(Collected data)

·····

(** [zoomWithMouse] (core.js, 2246-2256), with the arithmetic carried out
    exactly; [Zoom64.zoomWithMouse] has it on binary64 Numbers. *)
Definition zoomWithMouse (e : wheel_event) (c : canvas) : canvas :=
  if negb (wheelCtrlKey e) then c
  else
    let updatedZoom := toFixed2 (getZoom c) in
    let zoomAmount := if Qgt_bool (deltaY e) 0 then - (5) else 5 in
    let updatedZoom := ((updatedZoom * 100) + zoomAmount) / 100 in
    if Qgt_bool minZoom updatedZoom || Qgt_bool updatedZoom maxZoom then c
    else applyZoom updatedZoom c.

(** The levels the zoom menu offers (core.js, 2012). *)
Definition zoomLevels : list Q :=
  [5 # 100; 1 # 10; 25 # 100; 1 # 2; 75 # 100; 1; 3 # 2; 2; 5 # 2; 3].

(** The change listener of the zoom menu (core.js, 2017-2020), with the
    [k]-th option chosen. *)
Definition selectZoom (k : nat) (c : canvas) : canvas :=
  match nth_error zoomLevels k with
  | Some z => applyZoom z c
  | None => c
  end.

(** Everything that sets the zoom level. *)
Inductive zoom_event : Type :=
| Keydown (e : key_event)
| Wheel (e : wheel_event)
| MenuChoice (k : nat).

Definition zoomStep (c : canvas) (ev : zoom_event) : canvas :=
  match ev with
  | Keydown e => zoomWithKeys e c
  | Wheel e => zoomWithMouse e c
  | MenuChoice k => selectZoom k c
  end.
(** * The virtio-net driver core of seastar (net/virtio.cc)

    A shallow embedding of the split-ring virtqueue engine ([vring]), of
    the transmit and receive adapters ([txq], [rxq]) and of the few device
    getters the specification talks about, followed by the theorems that
    settle the specification's claims against the code.

    Conventions.
    - A C++ integer of width [w] is a [Z]; every store into a narrower
      field is written with its truncation ([u8], [u16], [u32], [u64]).
    - Arrays living in shared memory ([_descs], [_ring], [_used_elements],
      [_completions]) are lists; an access outside the array is undefined
      behaviour in C++ and is the outcome [Undefined] here: the source
      performs no bounds check of its own.
    - [assert] is the outcome [Abort].
    - Loops whose termination depends on memory written by the host take
      fuel; running out of it is the outcome [OutOfFuel].
    - The host is quiescent during one driver call: what it writes to the
      used ring is a transition of its own between two calls. *)

From stdpp Require Import base numbers list gmap strings.

Open Scope Z_scope.

(** ** Fixed-width integers *)

Definition u8 (x : Z) : Z := x `mod` 2 ^ 8.
Definition u16 (x : Z) : Z := x `mod` 2 ^ 16.
Definition u32 (x : Z) : Z := x `mod` 2 ^ 32.
Definition u64 (x : Z) : Z := x `mod` 2 ^ 64.

(** ** Outcomes of a driver call *)

Inductive outcome (A : Type) : Type :=
| Ret (a : A)
| Abort
| Undefined
| OutOfFuel.
Arguments Ret {A} a.
Arguments Abort {A}.
Arguments Undefined {A}.
Arguments OutOfFuel {A}.

Global Instance outcome_ret : MRet outcome := @Ret.
Global Instance outcome_bind : MBind outcome := fun A B f m =>
  match m with
  | Ret a => f a
  | Abort => Abort
  | Undefined => Undefined
  | OutOfFuel => OutOfFuel
  end.

Global Instance outcome_fmap : FMap outcome := fun A B f m =>
  match m with
  | Ret a => Ret (f a)
  | Abort => Abort
  | Undefined => Undefined
  | OutOfFuel => OutOfFuel
  end.

(** [a[i]] for a C array: defined inside the array only. *)
Definition at_index {A : Type} (a : list A) (i : Z) : outcome A :=
  if decide (0 <= i)
  then match a !! Z.to_nat i with Some x => Ret x | None => Undefined end
  else Undefined.

(** [a[i] = x] for a C array. *)
Definition store {A : Type} (a : list A) (i : Z) (x : A) : outcome (list A) :=
  if decide (0 <= i < Z.of_nat (length a))
  then Ret (<[Z.to_nat i := x]> a)
  else Undefined.

(** [std::for_each] over a finite sequence, threading the state. *)
Fixpoint for_each {A S : Type} (f : A -> S -> outcome S) (l : list A) (s : S)
  : outcome S :=
  match l with
  | [] => Ret s
  | x :: l' => s' ← f x s; for_each f l' s'
  end.

(** ** Packets (net/packet.hh, net/ip.hh, net/net.hh)

    These declarations are not part of virtio.cc; the driver only uses
    what is modelled here. *)

Module ip_protocol_num.
Inductive t : Type := icmp | tcp | udp | unused.
Global Instance eq_dec : EqDecision t.
Proof. solve_decision. Defined.
End ip_protocol_num.

Record offload_info : Type := mk_offload_info {
  protocol : ip_protocol_num.t;
  ip_hdr_len : Z;
  tcp_hdr_len : Z;
  udp_hdr_len : Z
}.

Record hw_features : Type := mk_hw_features {
  tx_csum_offload : bool;
  rx_csum_offload : bool;
  tx_tso : bool;
  tx_ufo : bool;
  mtu : Z
}.

Record fragment : Type := mk_fragment {
  base : Z;                     (* char* *)
  size : Z                      (* size_t *)
}.

(** Modelled from the spec: class packet of net/packet.hh, which is not
    in virtio.cc.  A packet is its fragments in order, its offload
    metadata and a release hook; here the hook is the list of buffers it
    frees when the packet is dropped. *)
Record packet : Type := mk_packet {
  fragments : list fragment;
  offload : offload_info;
  deleter : list Z
}.

Definition nr_frags (p : packet) : Z := Z.of_nat (length (fragments p)).

(** [p.len()]: the total length of the fragments. *)
Definition packet_len (p : packet) : Z :=
  foldr (fun f acc => size f + acc) 0 (fragments p).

·····

Only the lines above from the line containing "[5 # 100; 1" through the line containing "MenuChoice (k : nat)." should be retyped, exactly and with both ends included.

  [5 # 100; 1 # 10; 25 # 100; 1 # 2; 75 # 100; 1; 3 # 2; 2; 5 # 2; 3].

(** The change listener of the zoom menu (core.js, 2017-2020), with the
    [k]-th option chosen. *)
Definition selectZoom (k : nat) (c : canvas) : canvas :=
  match nth_error zoomLevels k with
  | Some z => applyZoom z c
  | None => c
  end.

(** Everything that sets the zoom level. *)
Inductive zoom_event : Type :=
| Keydown (e : key_event)
| Wheel (e : wheel_event)
| MenuChoice (k : nat).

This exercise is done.